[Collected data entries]
(* ===== verification/BelBuildFacts.v ===== *)
(** The index the builder makes is well formed. A step [m] has [wp m P] when it
    ends with a value in [P] or with an error that is allowed: the cancellation
    or the deadline the control reports, or too many entities. *)

From Stdlib Require Import Strings.Ascii Strings.String.
From S2P Require Import Prelude Text Data Ops Activity Loader Cfg CfgFrontier CodeIndex Callees Bel BelBuild BelQuery BelFacts.
Import Signature (SparseFunctionSignature).

Local Open Scope string_scope.
Local Open Scope list_scope.
Local Open Scope nat_scope.

(** ** Steps *)

Section steps.
Variable check : nat → option BelBuildError.

Definition allowed (e : BelBuildError) : Prop := e = TooManyEntities ∨ ∃ n, check n = Some e.
Definition wp {A} (m : M A) (P : A → Prop) : Prop :=
  ∀ n, match m n with inl e => allowed e | inr (x, _) => P x end.

Lemma wp_ret {A} (x : A) P : P x → wp (mret x) P.
Proof. intros H n. exact H. Qed.
Lemma wp_bind {A B} (m : M A) (k : A → M B) P :
  wp m (λ x, wp (k x) P) → wp (x ← m; k x) P.
Proof.
  intros H n. unfold mbind, M_bind. specialize (H n). destruct (m n) as [e|[x n']]; [done|]. apply H.
Qed.
Lemma wp_mono {A} (m : M A) (P P' : A → Prop) : wp m P → (∀ x, P x → P' x) → wp m P'.
Proof. intros H I n. specialize (H n). destruct (m n) as [e|[x n']]; auto. Qed.
Lemma wp_foldM {A B} (f : B → A → M B) (I : list A → B → Prop) l b :
  I [] b → (∀ pre x b, pre ++ [x] `prefix_of` l → I pre b → wp (f b x) (I (pre ++ [x]))) →
  wp (foldM f l b) (I l).
Proof.
  intros H0 Hs. assert (∀ pre post b, l = pre ++ post → I pre b → wp (foldM f post b) (I l)) as G.
  { intros pre post. revert pre. induction post as [|x post IH]; intros pre b0 E Hb.
    - rewrite app_nil_r in E. subst. by apply wp_ret.
    - cbn [foldM]. apply wp_bind. eapply wp_mono.
      + apply Hs; [|exact Hb]. exists post. rewrite E. by rewrite <-app_assoc.
      + intros b1 H1. apply (IH (pre ++ [x])); [|done]. rewrite E. by rewrite <-app_assoc. }
  by apply (G [] l).
Qed.
(** The same for an invariant that does not speak of the position. *)
Lemma wp_foldM_inv {A B} (f : B → A → M B) (I : B → Prop) l b :
  I b → (∀ x b, x ∈ l → I b → wp (f b x) I) → wp (foldM f l b) I.
Proof.
  intros H0 Hs. apply (wp_foldM f (λ _, I)); [done|]. intros pre x b0 [post E] Hb. apply Hs; [|done].
  rewrite E. set_solver.
Qed.
Lemma ids_nodup : NoDup (map sh_entity_id found_hits).
Proof.
  apply ranked_ids. unfold ascending. rewrite merge_sort_Permutation. apply NoDup_elements.
Qed.
Lemma ranking_perm : ranking ≡ₚ found_hits.
Proof. apply (push_all_perm []). Qed.
Lemma ranking_sorted : StronglySorted hit_lt ranking.
Proof. apply push_all_sorted; [constructor|apply ids_nodup]. Qed.
Lemma kept_nodup f : NoDup (map sh_entity_id (List.filter f found_hits)).
Proof.
  pose proof ids_nodup as N. revert N. generalize found_hits. intros l. induction l as [|x l IH]; [done|].
  cbn [map List.filter]. intros [Nx N]%NoDup_cons. destruct (f x); [|by apply IH]. cbn [map]. constructor; [|by apply IH].
  intros (y & E & Hy)%list_elem_of_fmap. apply Nx. apply elem_of_list_filter in Hy as [_ Hy]. rewrite E.
  by apply list_elem_of_fmap_2.
Qed.
Lemma kept_sorted f : push_all [] (List.filter f found_hits) = List.filter f ranking.
Proof.
  symmetry. apply hits_unique.
  - apply push_all_sorted; [constructor|apply kept_nodup].
  - eapply sorted_weaken; [apply hit_lt_le|]. apply list_filter_sorted, ranking_sorted.
  - rewrite (push_all_perm []). cbn [app]. apply list_filter_perm. symmetry. apply ranking_perm.
Qed.

Lemma rank_all_spec cursor limit :
  (rank_all length_specificity expired index o cursor limit co b).1 =
    mkRanking (take (S (page_limit limit)) (List.filter (after cursor) ranking)) (length ranking)
      (length (List.filter (after cursor) ranking)) true.
Proof.
  unfold rank_all, timed_out, mbind, Q_bind. destruct (signature_through ev b calm_b) as [T C].
  pose proof (eq_refl : signature_of = (query_signature expired index ev b).1.1) as Es.
  destruct (query_signature expired index ev b) as [[sig signed] b1]. cbn in T, C, Es. subst sig signed.
  rewrite calm_b, complete. cbn [negb andb].
  assert ((each (rank_hit length_specificity expired index o ev signature_of cursor (S (page_limit limit)))
             (ascending (dom ev)) (mkRanking [] 0 0 true) b1).1 =
    (mkRanking (take (S (page_limit limit)) (List.filter (after cursor) ranking)) (length ranking)
      (length (List.filter (after cursor) ranking)) true, true)) as E.
  { rewrite (rank_loop _ _ _ _ _ _ []); [|lia|done|by rewrite take_nil|constructor|apply (kept_nodup (after cursor))].
    fold found_hits. rewrite kept_sorted. cbn [rk_total rk_after_cursor rk_complete plus]. do 2 f_equal.
    - by rewrite (Permutation_length ranking_perm).
    - rewrite <-kept_sorted. by rewrite (Permutation_length (push_all_perm [] _)). }
  destruct (each _ _ _ b1) as [[rk through] b2]. cbn [fst] in E. by injection E as ->.
Qed.

(** The page that starts the rest of the ranking, [rest]. *)
Lemma page_of_rest limit rest total n : StronglySorted hit_lt rest →
  page_of limit (mkRanking (take (S (page_limit limit)) rest) total n true) = take (page_limit limit) rest.
Proof.
  intros Hs. unfold page_of. cbn [rk_heap]. rewrite merge_hits.
  - rewrite take_take. by rewrite Nat.min_l by lia.
  - rewrite <-(take_drop (S (page_limit limit)) rest) in Hs. by apply StronglySorted_app in Hs as (_ & ? & _).
Qed.
End pages.
Lemma search_pages_once_witness :
  ∃ index o co, built sample_analysed sample_config no_stop index ∧ from_project index sample_later = Some o ∧
    lists 1 (List.filter (live index o) (ascending (dom (co_evidence co))))
      (follow sample_weight on_time index o
         (S (length (List.filter (live index o) (ascending (dom (co_evidence co)))))) sample_related 1 None).
Proof.
  destruct (on_sample (λ index, on_later index (λ o, in_bounds index o sample_related))) as (index & B & L);
    [by vm_compute|].
  unfold on_later in L. destruct (from_project index sample_later) as [o|] eqn:E; [|done].
  unfold in_bounds in L. destruct (collected_by index o sample_related) as [?|co] eqn:Ec; [done|].
  apply andb_true_iff in L as [Lf Lc]. apply bool_decide_eq_true in Lf.
  exists index, o, co. split; [exact B|]. split; [exact E|].
  apply (search_pages_once sample_weight sample_analysed sample_config no_stop index sample_later o sample_related 1 co _ B E);
    [|exact Lf|lia].
  split; [reflexivity|by left|exact Ec|exact Lc].
Defined.

Definition sample_cursor : CursorKey.t := CursorKey.mkCursor 7 3 (2 ^ 64 - 1) (-4) 20 0x140001000.
Lemma cursor_round_trip_witness :
  cursor_fits sample_cursor ∧ CursorKey.decode (CursorKey.encode sample_cursor) = Some sample_cursor.
Proof.
  assert (cursor_fits sample_cursor) as F by (unfold cursor_fits, is_u64, is_i64, u64_max, u32_max; cbn; lia).
  split; [exact F|].
  destruct (on_sample (λ index, on_later index (λ _, true))) as (index & _ & L); [by vm_compute|].
  unfold on_later in L. destruct (from_project index sample_later) as [o|]; [|done].
  apply (cursor_round_trip index o 0 sample_cursor F).
Defined.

» **Required action**: Each line from the one holding "exists index, o, co." down to the end of the records above is to be repeated exactly; no other line belongs in the reply.

» **Task answer**:
  exists index, o, co. split; [exact B|]. split; [exact E|].
  apply (search_pages_once sample_weight sample_analysed sample_config no_stop index sample_later o sample_related 1 co _ B E);
    [|exact Lf|lia].
  split; [reflexivity|by left|exact Ec|exact Lc].
Defined.

Definition sample_cursor : CursorKey.t := CursorKey.mkCursor 7 3 (2 ^ 64 - 1) (-4) 20 0x140001000.
Lemma cursor_round_trip_witness :
  cursor_fits sample_cursor ∧ CursorKey.decode (CursorKey.encode sample_cursor) = Some sample_cursor.
Proof.
  assert (cursor_fits sample_cursor) as F by (unfold cursor_fits, is_u64, is_i64, u64_max, u32_max; cbn; lia).
  split; [exact F|].
  destruct (on_sample (λ index, on_later index (λ _, true))) as (index & _ & L); [by vm_compute|].
  unfold on_later in L. destruct (from_project index sample_later) as [o|]; [|done].
  apply (cursor_round_trip index o 0 sample_cursor F).
Defined.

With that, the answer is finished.